I understood that to mean with no volume. Otherwise, what does 'collapsing to a singularity' mean?
The collapsing matter does end up at zero volume (at least, in the idealized classical model we are discussing). But that does not mean the black hole has zero volume. The black hole is not the collapsing matter. It is a configuration of spacetime geometry that is left behind by the collapsing matter.

If one calculates the mass of a black hole from the gravitational fields around it
That is the only way to determine the hole's mass.

one then calculates the geometric volume within the event horizon
One can't; there is no such thing. As has already been said earlier in this thread, the "volume" of a black hole is not well-defined.
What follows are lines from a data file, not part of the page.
(** [_completion_status] *)
Record obligation_status := { os_protected_tokens : Z; os_protected_seconds : Z; os_state : string }.
Record completion_status := {
  cs_obligations : gmap string obligation_status;
  cs_protected_tokens : Z;
  cs_protected_seconds : Z;
  cs_pending : bool;
  cs_deferred : bool;
  cs_deadline : T;
  cs_from : T;
  cs_feasible : bool;
}.
Definition terms_seconds (a : actor) : Z := match actor_terms a with Some (Tokens _ s) => s | _ => 0 end.
Definition for_obligation (name : string) (a : actor) : bool := bool_decide (completion_obligation a = Some name).
Definition obligation_charged (l : ledger) (name : string) : Z :=
  sum_over (λ _ a, if for_obligation name a then charged a else 0) (actors l).
Definition obligation_charged_seconds (l : ledger) (name : string) : Z :=
  sum_over (λ _ a, if for_obligation name a then terms_seconds a else 0) (actors l).
Definition status_of (l : ledger) (name : string) (o : obligation) : obligation_status :=
  let closed := bool_decide (obligation_state o = "completed") in
  {| os_protected_tokens := if closed then 0 else Z.max 0 (obligation_tokens o - obligation_charged l name);
     os_protected_seconds := if closed then 0 else Z.max 0 (obligation_seconds o - obligation_charged_seconds l name);
     os_state := obligation_state o |}.
(** The deadline of the objective and of the sessions that work on pending obligations. *)
Definition works_on_pending (p : plan) (s : session) : bool :=
  match session_obligation s ≫= (obligations p !!.) with
  | Some o => negb (bool_decide (obligation_state o = "completed"))
  | None => false
  end.
Definition completion_deadline (l : ledger) (p : plan) (objective : T) : T :=
  foldl t_min objective (deadline <$> List.filter (works_on_pending p) (map_to_list (request_sessions l)).*2).
Definition _completion_status (l : ledger) (now objective : T) : option completion_status :=
  p ← completion_plan l;
  let obs := map_imap (λ name o, Some (status_of l name o)) (obligations p) in
  let tokens := sum_over (λ _, os_protected_tokens) obs in
  let seconds := sum_over (λ _, os_protected_seconds) obs in
  let d := completion_deadline l p objective in
  Some {| cs_obligations := obs; cs_protected_tokens := tokens; cs_protected_seconds := seconds;
          cs_pending := existsb (λ o, negb (bool_decide (os_state o = "completed"))) (map_to_list obs).*2;
          cs_deferred := existsb (λ o, bool_decide (os_state o = "deferred")) (map_to_list obs).*2;
          cs_deadline := d; cs_from := latest l now;
          cs_feasible := accounting_known l && (tokens <=? remaining_tokens l) && t_room d (latest l now) seconds |}.
Definition outcome (c : completion_status) : string :=
  if negb (cs_pending c) then "obligations_completed"
  else if negb (cs_feasible c) || cs_deferred c then "checkpoint_required" else "pending".

Record view := {
  v_tokens_used : Z;
  v_tokens_reserved : Z;
  v_remaining_tokens : Z;
  v_accounting_known : bool;
  v_state : string;
  v_exhausted : bool;
  v_now : T;
  v_deadline : T;
  v_completion : option completion_status;
}.
Definition ready (v : view) : bool := bool_decide (v_state v = "ready").
(** What a call answers: the view, [admitted], and the reason of a refusal. *)
Notation answer := (view * option bool * option string)%type.
Definition view_of (l : ledger) (t d : T) : view :=
  let expired := t_leb d (latest l t) in
  {| v_tokens_used := tokens_used l; v_tokens_reserved := tokens_reserved l; v_remaining_tokens := remaining_tokens l;
     v_accounting_known := accounting_known l;
     v_state := if negb (accounting_known l) then "accounting_unknown"
                else if expired || (remaining_tokens l =? 0) then "exhausted" else "ready";
     v_exhausted := expired || (objective_token_limit (configuration l) <=? tokens_used l + tokens_reserved l);
     v_now := t; v_deadline := d; v_completion := _completion_status l t d |}.
Definition _view (l : ledger) (now : time_value) : result string view :=
  t ← _epoch now; d ← _epoch (objective_deadline (configuration l)); Done (view_of l t d).

(** [_observe], then what an operation does first to an empty state: a
    [KeyError] on its configuration. *)
Definition _observe (l : ledger) (now : time_value) : result string ledger :=
  t ← _epoch now; Done (set_observed (Some (latest l t)) l).
Definition observed (s : option ledger) (now : time_value) : result string ledger :=
  match s with
  | Some l => _observe l now
  | None => _ ← _epoch now; Raised "KeyError"
  end.
Definition configured (s : option ledger) (now : time_value) : result string ledger :=
  match s with
  | Some l => Done l
  | None => _ ← _epoch now; Raised "ValueError"
  end.
Definition viewed (l : ledger) (now : time_value) (admitted : option bool) (reason : option string) :
    result string (answer * ledger) :=
  v ← _view l now; Done ((v, admitted, reason), l).

(** ** The surroundings of a call *)
(** The places of the file handling that raise ("open" for the directory and
    the lock, "read" for the stored text, "write" up to the replacement of the
    file, "sync" for the directory after it), and what a completion source is:
    whether its path is canonical, and, opened, whether it is a regular file of
    the caller, its size and its bytes. *)
Record Env := {
  io_fails : string → option string;
  canonical : string → result string bool;
  open_source : string → result string (bool * Z * string);
}.
Definition io (env : Env) (place : string) : result string () :=
  match io_fails env place with Some e => Raised e | None => Done () end.
Lemma observation k l t : moves (tag_ok k) l (set_observed (Some (latest l t)) l).
Proof. by eapply (moves_one _ Ordinary); [|constructor]. Qed.
(** What a refused or admitted request leaves, before its reservation. *)
Lemma start_cycle_moves k purpose l l' :
  start_cycle purpose l = Done l' →
  (∀ p name o, completion_plan l = Some p → purpose = Some name → obligations p !! name = Some o →
    obligation_kind o = "remediation" → started o = false →
    tag_ok k FreeCycle ∨ correction_cycles l < max_correction_cycles (configuration l)) →
  moves (tag_ok k) l l' ∧ bound l' = bound l ∧ actors l' = actors l ∧ request_sessions l' = request_sessions l.
Proof.
  unfold start_cycle. intros Hs Hok. done_inv; try by split; [apply rtc_refl|]. conditions. split; [|done].
  destruct (Hok _ _ _ eq_refl eq_refl ltac:(done)) as [Hf|Hlt]; [done|done| |].
  - eapply (moves_one _ FreeCycle); [done|eapply move_cycle]; eauto.
  - eapply (moves_one _ Ordinary); [done|eapply move_cycle]; eauto.
Qed.
Lemma protection_cycle tokens seconds l v cs purpose p name o : protection tokens seconds l v cs purpose = None →
  completion_plan l = Some p → purpose = Some name → obligations p !! name = Some o →
  obligation_kind o = "remediation" → started o = false →
  correction_cycles l < max_correction_cycles (configuration l).
Proof.
  unfold protection. intros Hp Hplan -> Ho Hk Hs. rewrite Hplan in Hp. simpl in Hp. rewrite Ho, Hs, Hk in Hp. simpl in Hp.
  destruct (Z.leb_spec (max_correction_cycles (configuration l)) (correction_cycles l)); [done|lia].
Qed.
Lemma with_session_moves k thread v l : bound l = true →
  moves (tag_ok k) l (with_session thread (session_for thread v l) l).
Proof.
  intros Hb. unfold with_session, session_for. destruct (request_sessions l !! thread) as [x|] eqn:Hx.
  - rewrite insert_id by done. by destruct l.
  - eapply (moves_one _ Ordinary); [done|]. apply move_session; by eauto.
Qed.
Lemma reserve_request_moves id thread n m enforce now s ans l' : 0 ≤ n → 0 ≤ m →
  reserve_request_body id thread n m enforce now s = Done (ans, l') →
  ∃ l, s = Some l ∧ moves (tag_ok (T:=T) (ReserveRequest id thread n m enforce)) l l'.
Proof.
  unfold reserve_request_body. intros Hn Hm Hb.
  apply result_bind_Done in Hb as (l1 & (l & t & -> & Ht & ->)%observed_Done & Hb).
  apply result_bind_Done in Hb as (v & Hv & Hb). set (l1 := set_observed _ l) in *.
  eexists. split; [done|]. etransitivity; [apply (observation _ _ t)|]. fold l1.
  destruct (negb (json_truthy _) || _) eqn:Hg; [done|]. case_bool_decide as Hid; [done|]. conditions.
  set (x := session_for thread v l1) in *.
  etransitivity; [by apply (with_session_moves _ thread v)|]. fold x.
  destruct (request_refusal _ _ _ _ _ _ _) as [reason|] eqn:Hr; [by apply viewed_Done in Hb as [-> _]|].
  apply result_bind_Done in Hb as (l2 & Hc & (-> & _)%viewed_Done).
  apply (start_cycle_moves (ReserveRequest id thread n m enforce)) in Hc as (Hmoves & Hbound & Hactors & Hsessions).
  - eapply (moves_then _ _ Ordinary); [done|done|]. eapply move_request; try done.
    + by rewrite Hbound.
    + rewrite Hactors. by apply eq_None_not_Some.
    + rewrite Hsessions. simpl. by rewrite lookup_insert_eq.
  - intros p name o Hp Hname Ho Hkind Hstart. destruct enforce; [right|left; simpl; eauto].
    unfold request_refusal in Hr. destruct (allowance _ _ _ _ _ _ _) eqn:Ha; [done|].
    assert (∃ cs, v_completion v = Some cs) as [cs Hcs].
    { unfold _view in Hv. done_inv. simpl. unfold _completion_status. change (completion_plan l = Some p) in Hp.
      simpl. rewrite Hp. simpl. eauto. }
    rewrite Hcs in Hr. simpl in Hr. by eapply protection_cycle.
Qed.
Lemma settle_moves id r cumulative f now s ans l' : (∀ n, cumulative = Some n → 0 ≤ n) →
  settle_body id r cumulative f now s = Done (ans, l') →
  ∃ l, s = Some l ∧ moves (tag_ok (T:=T) (SettleRequest id r cumulative f)) l l'.
Proof.
  unfold settle_body. intros Hn Hb. done_inv; conditions; (eexists; split; [done|]); try by apply observation.
  all: (etransitivity; [by apply observation|]).
  all: try by (eapply (moves_one _ Ordinary); [done|]; eapply move_unknown; [done|lia]).
  eapply (moves_one _ Settlement); [simpl; eauto|]. apply move_settle; try done; [by apply Hn|].
  match goal with H : _ && _ = false |- _ => apply andb_false_iff in H as [Hx|Hx]; conditions; [|done] end. congruence.
Qed.
Lemma authorize_moves k c approval action now s ans l' : _configuration c = Done c → json_truthy approval = true →
  action ∈ ["extend"; "reset"] → tag_ok k Reauthorization →
  _authorize_body c approval action now s = Done (ans, l') → ∃ l, s = Some l ∧ moves (tag_ok k) l l'.
Proof.
  unfold _authorize_body. intros Hc Happ Hact Hk Hb. done_inv; (eexists; split; [done|]); [by apply observation|]. conditions.
  eapply (moves_then _ _ Reauthorization); [by apply observation|done|].
  match goal with |- context [set_authorized _ (_ ++ [?e])] => eapply (move_authorize _ e) end; [split_and!; try done|]; simpl in *.
  - intros ->. match goal with H : _ && _ = false |- _ => apply andb_false_iff in H as [Hx|Hx]; [by apply bool_decide_eq_false in Hx|] end.
    conditions. split; [done|]. intros d old Hd Hold. unfold t_ltb in *. conditions.
    repeat match goal with H : _epoch ?a = Done _, H' : _epoch ?a = Done _ |- _ => rewrite H in H'; injection H' as ?; subst end. done.
  - intros ->. match goal with H : _ && _ = false |- some_unsettled _ _ = _ => apply andb_false_iff in H as [Hx|Hx] end;
      [by apply bool_decide_eq_false in Hx|done].
Qed.
Lemma initial_moves c approval prior now s ans l' : configure_body c approval prior now s = Done (ans, l') →
  (∃ l, s = Some l ∧ moves (tag_ok (Configure c approval prior)) l l') ∨
  (s = None ∧ ∃ at_, moves (tag_ok (Configure c approval prior)) (initial_ledger c approval prior at_) l').
Proof.
  unfold configure_body. intros Hb. destruct s as [l|]; [left|right; split; [done|]].
  - destruct (config_eqb _ _); [|done]. simpl in Hb. apply result_bind_Done in Hb as (l1 & (t & _ & ->)%observe_Done & (-> & _)%viewed_Done).
    exists l. split; [done|]. apply observation.
  - done_inv. eexists. apply observation.
Qed.

Lemma transaction_moves (P : tag → Prop) {A} (env : Env) w s (body : option ledger → result string (A * ledger)) r s' :
  (∀ a l', body s = Done (a, l') → ∃ l, s = Some l ∧ moves P l l') → _transaction env w s body = (r, s') →
  s' = s ∨ ∃ l l', s = Some l ∧ s' = Some l' ∧ moves P l l'.
Proof.
  intros Hbody [->|(a & l' & Hb & ->)]%ledger_transaction_cases; [by left|right]. apply Hbody in Hb as (l & -> & Hm). eauto.
Qed.
Lemma configure_moves env c approval prior now s r s' : configure env c approval prior now s = (r, s') →
  s' = s ∨ (∃ l l', s = Some l ∧ s' = Some l' ∧ moves (tag_ok (Configure c approval prior)) l l') ∨
  (s = None ∧ ∃ at_ l', _configuration c = Done c ∧ json_truthy approval = true ∧ 0 ≤ prior ∧
    s' = Some l' ∧ moves (tag_ok (Configure c approval prior)) (initial_ledger c approval prior at_) l').
Proof.
  unfold configure. intros Hp. destruct (_ ≫= _) as [c'|] eqn:Hg; [|simplify_eq; by left].
  apply result_bind_Done in Hg as (c1 & Hc & Hg). pose proof (configuration_Done _ _ Hc) as [-> _]. unfold _count in Hg. done_inv. conditions.
  apply ledger_transaction_cases in Hp as [|(ans & l' & Hb & ->)]; [by left|right].
  apply initial_moves in Hb as [(l & -> & Hm)|[-> [at_ Hm]]]; [left; eauto|right]. split; [done|]. eauto 7.
Qed.
Lemma count_Done n m : _count n = Done m → m = n ∧ 0 ≤ n.
Proof. unfold _count. intros. done_inv. by conditions. Qed.
End Bodies.

Ltac count_args := done_inv; repeat match goal with H : _count _ = Done _ |- _ => apply count_Done in H as [? ?]; subst end.
(** A call with its argument checks behind it and the body of its transaction ahead. *)
Tactic Notation "body_moves" reference(op) :=
  match goal with Hp : _ = (?r, _) |- _ =>
    unfold op in Hp; try unfold _record in Hp; try unfold _authorize in Hp;
    repeat match type of Hp with
    | (if ?b then _ else _) = _ => destruct b eqn:?; [simplify_eq; by left|]
    | match ?g with _ => _ end = _ => let Hg := fresh "Hg" in destruct g eqn:Hg; [|simplify_eq; by left]; count_args
    end;
    try match goal with H : _configuration _ = Done _ |- _ => pose proof (configuration_Done _ _ H) as [-> _] end;
    refine (transaction_moves _ _ _ _ _ _ _ _ Hp); cbn beta
  end.

Section Calls.
Context {T : Type} `{TimestampLaws T}.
the event horizon (which is a 3D volume).
No, it isn't. The event horizon is a 2-sphere. More precisely, it's an infinite series of 2-spheres connected along a family of outgoing null geodesics. But we can just look at anyone of the 2-spheres since they all have the same area.

The key thing to understand about the event horizon as a 2-sphere is that it does not enclose an ordinary 3D volume. The geometry of spacetime inside the event horizon is not the ordinary 3D geometry you are used to. It is something very different. So you cannot reason about it the way you would reason about an ordinary 3D volume enclosed by a 2-sphere surface. You just can't.

it seems questions can be wrong
It's not quite that the questions you are asking are wrong, it's that you don't yet appear to have grasped that the issue is not the particular questions you're asking, but the whole underlying conceptual scheme you are using to ask them. That whole underlying conceptual scheme is what you need to discard when you are talking about black holes.